I cannot understand why the should_train_tokenizer task was executed successfully, but the map task failed.

command for the failed task,

pyflyte-fast-execute --additional-distribution s3://metadata/flytesnacks/development/ZRPWNGFGX2H5F5QHTYL7AZSPOY======/script_mode.tar.gz --dest-dir . -- pyflyte-map-execute --inputs s3://metadata/metadata/propeller/flytesnacks-development-ac6x425ghlsgbkl7gcg5/n2/data/inputs.pb --output-prefix s3://metadata/metadata/propeller/flytesnacks-development-ac6x425ghlsgbkl7gcg5/n2/data/0 --raw-output-data-prefix s3://userdata/data/31/ac6x425ghlsgbkl7gcg5-n2-0/1/0 --checkpoint-path s3://userdata/data/31/ac6x425ghlsgbkl7gcg5-n2-0/1/0/_flytecheckpoints --prev-checkpoint "" --resolver MapTaskResolver -- vars model,tokenizer resolver flytekit.core.python_auto_container.default_task_resolver task-module my_workflow.train_model_workflow task-name validate_model

Expected behavior

The map task should not fail.

Additional context to reproduce

No response

Screenshots

No response

Are you sure this issue hasn't been raised already?

[X] Yes

Have you read the Code of Conduct?

[X] Yes

Feb 07 '24 12:02 debajyoti-truefoundry

Thank you for opening your first issue here! 🛠

Feb 07 '24 12:02 welcome[bot]

🤖

Hey @debajyoti-truefoundry, great to see you back! Hope you're doing well.

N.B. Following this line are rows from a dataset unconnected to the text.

(** * Command palette: recency history and result pipeline

    A shallow embedding of
    [src/vs/workbench/contrib/quickopen/browser/commandsHandler.ts]:
    the most-recently-used store of executed commands ([CommandsHistory]),
    the entries shown in the palette ([BaseCommandEntry]) and the pipeline
    that builds, de-duplicates, disambiguates, ranks and groups them
    ([CommandsHandler.doGetResults]). *)

From Stdlib Require Import ZArith Ascii String.
From stdpp Require Import base list strings gmap sorting.

Set Warnings "-clear-no-such-hyp".

(** ** JavaScript primitives used by the file *)

(** Truthiness of a string: only the empty string is falsy. *)
Definition truthyString (s : string) : bool :=
  negb (String.eqb s "").

(** Truthiness of [number | undefined]: [undefined] and [0] are falsy. *)
Definition truthyNumber (n : option Z) : bool :=
  match n with
  | Some v => negb (v =? 0)%Z
  | None => false
  end.

(** Template-literal conversion of [string | undefined]. *)
Definition templateString (s : option string) : string :=
  match s with
  | Some v => v
  | None => "undefined"
  end.

(** [String.prototype.toLowerCase], on the ASCII range; other code units are
    left as they are. *)
Definition lowerAscii (c : ascii) : ascii :=
  let n := nat_of_ascii c in
  if (65 <=? n)%nat && (n <=? 90)%nat then ascii_of_nat (n + 32) else c.

Fixpoint toLowerCase (s : string) : string :=
  match s with
  | EmptyString => EmptyString
  | String c s' => String (lowerAscii c) (toLowerCase s')
  end.

(** [String.prototype.trim], with the ASCII white space and line
    terminators. *)
Definition isWhiteSpace (c : ascii) : bool :=
  let n := nat_of_ascii c in
  ((9 <=? n)%nat && (n <=? 13)%nat) || (n =? 32)%nat.

Fixpoint trimStart (s : string) : string :=
  match s with
  | EmptyString => EmptyString
  | String c s' => if isWhiteSpace c then trimStart s' else s
  end.

Fixpoint trimEnd (s : string) : string :=
  match s with
  | EmptyString => EmptyString
  | String c s' =>
      let r := trimEnd s' in
      if isWhiteSpace c && negb (truthyString r) then EmptyString
      else String c r
  end.

Definition trim (s : string) : string := trimEnd (trimStart s).

(** [Array.prototype.sort(compareFn)].  The engine's sort is stable
    (ECMAScript 2019): it is modelled as the stable insertion sort, where an
    element goes behind the elements [y] that follow it as long as
    [compareFn x y] is positive.  For a consistent comparator every stable
    sort returns this array; for an inconsistent one the order is left to
    the engine, and nothing below relies on it. *)
Section array_sort.
Context {A : Type} (compareFn : A → A → Z).

Fixpoint insertSorted (x : A) (l : list A) : list A :=
  match l with
  | [] => [x]
  | y :: l' =>
      if (compareFn x y <=? 0)%Z then x :: l else y :: insertSorted x l'
  end.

Based on the information you've provided, it seems like the issue might be related to the way your modules are being imported or located in the pyflyte-map-execute mode. The pyflyte-map-execute mode should not change the way Python handles imports, so it's possible that the issue might be related to the file structure or the way the modules are being referenced.

The error message ModuleNotFoundError: No module named 'my_workflow.my_module' suggests that Python is unable to find the module my_module in the my_workflow package. This could be due to a number of reasons:

The my_workflow package or the my_module module does not exist in the location where Python is looking for it.
The my_workflow package is not properly installed or is not in the Python path.
The my_workflow package does not contain an __init__.py file, which is required for Python to recognize it as a package.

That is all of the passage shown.